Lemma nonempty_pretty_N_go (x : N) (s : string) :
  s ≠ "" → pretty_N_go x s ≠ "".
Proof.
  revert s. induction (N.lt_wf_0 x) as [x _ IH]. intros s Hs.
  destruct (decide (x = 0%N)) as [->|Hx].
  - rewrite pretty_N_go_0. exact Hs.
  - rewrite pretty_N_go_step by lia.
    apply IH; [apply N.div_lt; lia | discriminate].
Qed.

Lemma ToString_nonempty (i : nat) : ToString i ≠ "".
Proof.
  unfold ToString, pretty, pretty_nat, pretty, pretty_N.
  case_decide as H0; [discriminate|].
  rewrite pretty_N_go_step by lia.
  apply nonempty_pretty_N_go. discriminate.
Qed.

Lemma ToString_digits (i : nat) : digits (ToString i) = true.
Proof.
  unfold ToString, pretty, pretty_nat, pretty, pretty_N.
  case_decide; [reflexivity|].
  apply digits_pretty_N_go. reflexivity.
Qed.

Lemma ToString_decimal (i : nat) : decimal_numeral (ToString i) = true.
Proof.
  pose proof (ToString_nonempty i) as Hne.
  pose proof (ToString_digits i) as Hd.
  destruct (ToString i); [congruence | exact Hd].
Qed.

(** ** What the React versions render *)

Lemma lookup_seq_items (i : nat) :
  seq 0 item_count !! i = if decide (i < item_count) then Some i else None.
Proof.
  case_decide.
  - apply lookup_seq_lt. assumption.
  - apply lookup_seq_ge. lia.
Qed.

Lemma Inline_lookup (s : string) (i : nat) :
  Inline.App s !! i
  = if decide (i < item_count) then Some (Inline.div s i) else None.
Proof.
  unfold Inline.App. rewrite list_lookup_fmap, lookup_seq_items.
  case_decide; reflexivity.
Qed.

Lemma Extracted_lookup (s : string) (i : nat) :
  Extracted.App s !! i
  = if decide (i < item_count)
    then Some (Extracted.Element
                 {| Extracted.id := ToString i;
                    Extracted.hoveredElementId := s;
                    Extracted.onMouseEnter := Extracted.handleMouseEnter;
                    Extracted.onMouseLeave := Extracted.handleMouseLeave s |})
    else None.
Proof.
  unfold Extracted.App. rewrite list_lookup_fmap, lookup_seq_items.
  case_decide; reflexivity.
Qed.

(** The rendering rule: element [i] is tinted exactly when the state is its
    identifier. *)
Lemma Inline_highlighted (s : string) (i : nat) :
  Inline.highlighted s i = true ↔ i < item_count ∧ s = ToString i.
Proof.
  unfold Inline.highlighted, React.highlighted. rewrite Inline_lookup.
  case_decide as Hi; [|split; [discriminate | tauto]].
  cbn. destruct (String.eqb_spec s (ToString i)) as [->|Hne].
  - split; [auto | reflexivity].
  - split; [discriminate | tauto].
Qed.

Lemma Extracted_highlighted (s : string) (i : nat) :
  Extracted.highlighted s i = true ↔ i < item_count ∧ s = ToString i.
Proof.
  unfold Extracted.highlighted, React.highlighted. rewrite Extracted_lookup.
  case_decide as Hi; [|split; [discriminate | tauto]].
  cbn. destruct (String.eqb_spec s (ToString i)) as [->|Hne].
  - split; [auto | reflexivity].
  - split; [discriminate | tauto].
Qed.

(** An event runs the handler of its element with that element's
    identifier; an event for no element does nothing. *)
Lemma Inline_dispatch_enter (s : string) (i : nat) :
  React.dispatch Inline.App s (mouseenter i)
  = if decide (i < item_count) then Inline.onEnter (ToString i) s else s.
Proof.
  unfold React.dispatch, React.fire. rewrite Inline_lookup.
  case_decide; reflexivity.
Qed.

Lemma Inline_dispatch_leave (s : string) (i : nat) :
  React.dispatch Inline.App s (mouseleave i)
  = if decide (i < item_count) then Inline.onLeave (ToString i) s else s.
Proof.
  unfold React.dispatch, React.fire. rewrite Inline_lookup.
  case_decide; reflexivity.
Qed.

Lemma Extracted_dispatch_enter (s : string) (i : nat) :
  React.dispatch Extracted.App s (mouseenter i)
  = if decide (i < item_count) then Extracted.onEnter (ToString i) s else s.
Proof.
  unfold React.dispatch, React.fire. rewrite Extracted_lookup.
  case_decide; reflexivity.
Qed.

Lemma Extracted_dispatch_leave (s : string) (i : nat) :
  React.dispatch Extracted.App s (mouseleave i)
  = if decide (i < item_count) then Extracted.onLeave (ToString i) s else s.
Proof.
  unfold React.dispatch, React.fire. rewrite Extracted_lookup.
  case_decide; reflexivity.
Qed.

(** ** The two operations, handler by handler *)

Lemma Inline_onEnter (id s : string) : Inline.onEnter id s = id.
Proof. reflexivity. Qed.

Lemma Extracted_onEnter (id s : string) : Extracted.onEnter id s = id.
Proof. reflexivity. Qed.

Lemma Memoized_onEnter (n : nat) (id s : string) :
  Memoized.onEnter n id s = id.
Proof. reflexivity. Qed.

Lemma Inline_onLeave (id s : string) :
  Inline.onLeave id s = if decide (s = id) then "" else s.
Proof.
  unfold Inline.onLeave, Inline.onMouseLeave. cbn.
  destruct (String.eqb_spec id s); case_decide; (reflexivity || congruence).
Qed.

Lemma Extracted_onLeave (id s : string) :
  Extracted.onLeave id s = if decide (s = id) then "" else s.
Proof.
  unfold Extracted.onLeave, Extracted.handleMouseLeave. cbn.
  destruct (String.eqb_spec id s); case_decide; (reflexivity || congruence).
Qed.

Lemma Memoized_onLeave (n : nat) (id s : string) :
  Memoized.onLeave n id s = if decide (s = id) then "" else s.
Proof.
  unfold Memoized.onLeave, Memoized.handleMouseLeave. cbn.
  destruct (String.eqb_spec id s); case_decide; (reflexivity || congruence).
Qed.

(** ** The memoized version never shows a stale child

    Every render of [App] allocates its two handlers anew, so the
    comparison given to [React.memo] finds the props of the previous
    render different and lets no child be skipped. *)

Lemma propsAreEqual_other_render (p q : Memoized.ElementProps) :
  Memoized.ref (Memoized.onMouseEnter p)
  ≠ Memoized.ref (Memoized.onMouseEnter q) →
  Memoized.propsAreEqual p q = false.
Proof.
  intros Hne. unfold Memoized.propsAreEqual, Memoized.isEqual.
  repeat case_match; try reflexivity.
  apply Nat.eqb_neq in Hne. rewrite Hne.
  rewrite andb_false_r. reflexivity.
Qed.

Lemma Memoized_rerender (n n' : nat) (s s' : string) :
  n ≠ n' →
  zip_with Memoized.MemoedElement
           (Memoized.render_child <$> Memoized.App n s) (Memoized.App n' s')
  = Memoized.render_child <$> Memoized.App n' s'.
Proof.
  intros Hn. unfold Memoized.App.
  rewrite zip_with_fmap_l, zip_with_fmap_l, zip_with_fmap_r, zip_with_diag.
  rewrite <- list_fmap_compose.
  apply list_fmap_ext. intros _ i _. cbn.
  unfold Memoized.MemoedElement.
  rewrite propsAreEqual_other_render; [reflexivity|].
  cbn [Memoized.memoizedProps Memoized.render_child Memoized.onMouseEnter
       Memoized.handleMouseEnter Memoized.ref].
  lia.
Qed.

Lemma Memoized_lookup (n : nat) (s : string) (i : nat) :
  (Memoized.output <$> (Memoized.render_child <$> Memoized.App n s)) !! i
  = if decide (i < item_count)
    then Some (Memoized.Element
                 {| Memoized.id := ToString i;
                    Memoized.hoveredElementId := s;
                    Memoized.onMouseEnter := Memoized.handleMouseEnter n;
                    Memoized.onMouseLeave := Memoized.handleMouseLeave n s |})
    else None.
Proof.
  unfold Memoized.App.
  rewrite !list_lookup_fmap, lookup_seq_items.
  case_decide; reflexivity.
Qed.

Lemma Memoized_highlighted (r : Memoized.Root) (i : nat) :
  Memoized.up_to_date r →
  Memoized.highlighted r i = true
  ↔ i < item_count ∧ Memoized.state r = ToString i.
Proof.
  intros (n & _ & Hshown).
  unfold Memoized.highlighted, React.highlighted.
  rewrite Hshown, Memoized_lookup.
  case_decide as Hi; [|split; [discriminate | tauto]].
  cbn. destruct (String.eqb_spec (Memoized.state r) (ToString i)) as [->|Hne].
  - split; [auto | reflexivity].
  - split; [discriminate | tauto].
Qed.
= = = = =
:: Work to complete ::
Each line of the material that contains the string "handleMouseLeave" has to be copied out.

:: Your response ::
                    Extracted.onMouseLeave := Extracted.handleMouseLeave s |})
  unfold Extracted.onLeave, Extracted.handleMouseLeave. cbn.
  unfold Memoized.onLeave, Memoized.handleMouseLeave. cbn.
                    Memoized.onMouseLeave := Memoized.handleMouseLeave n s |})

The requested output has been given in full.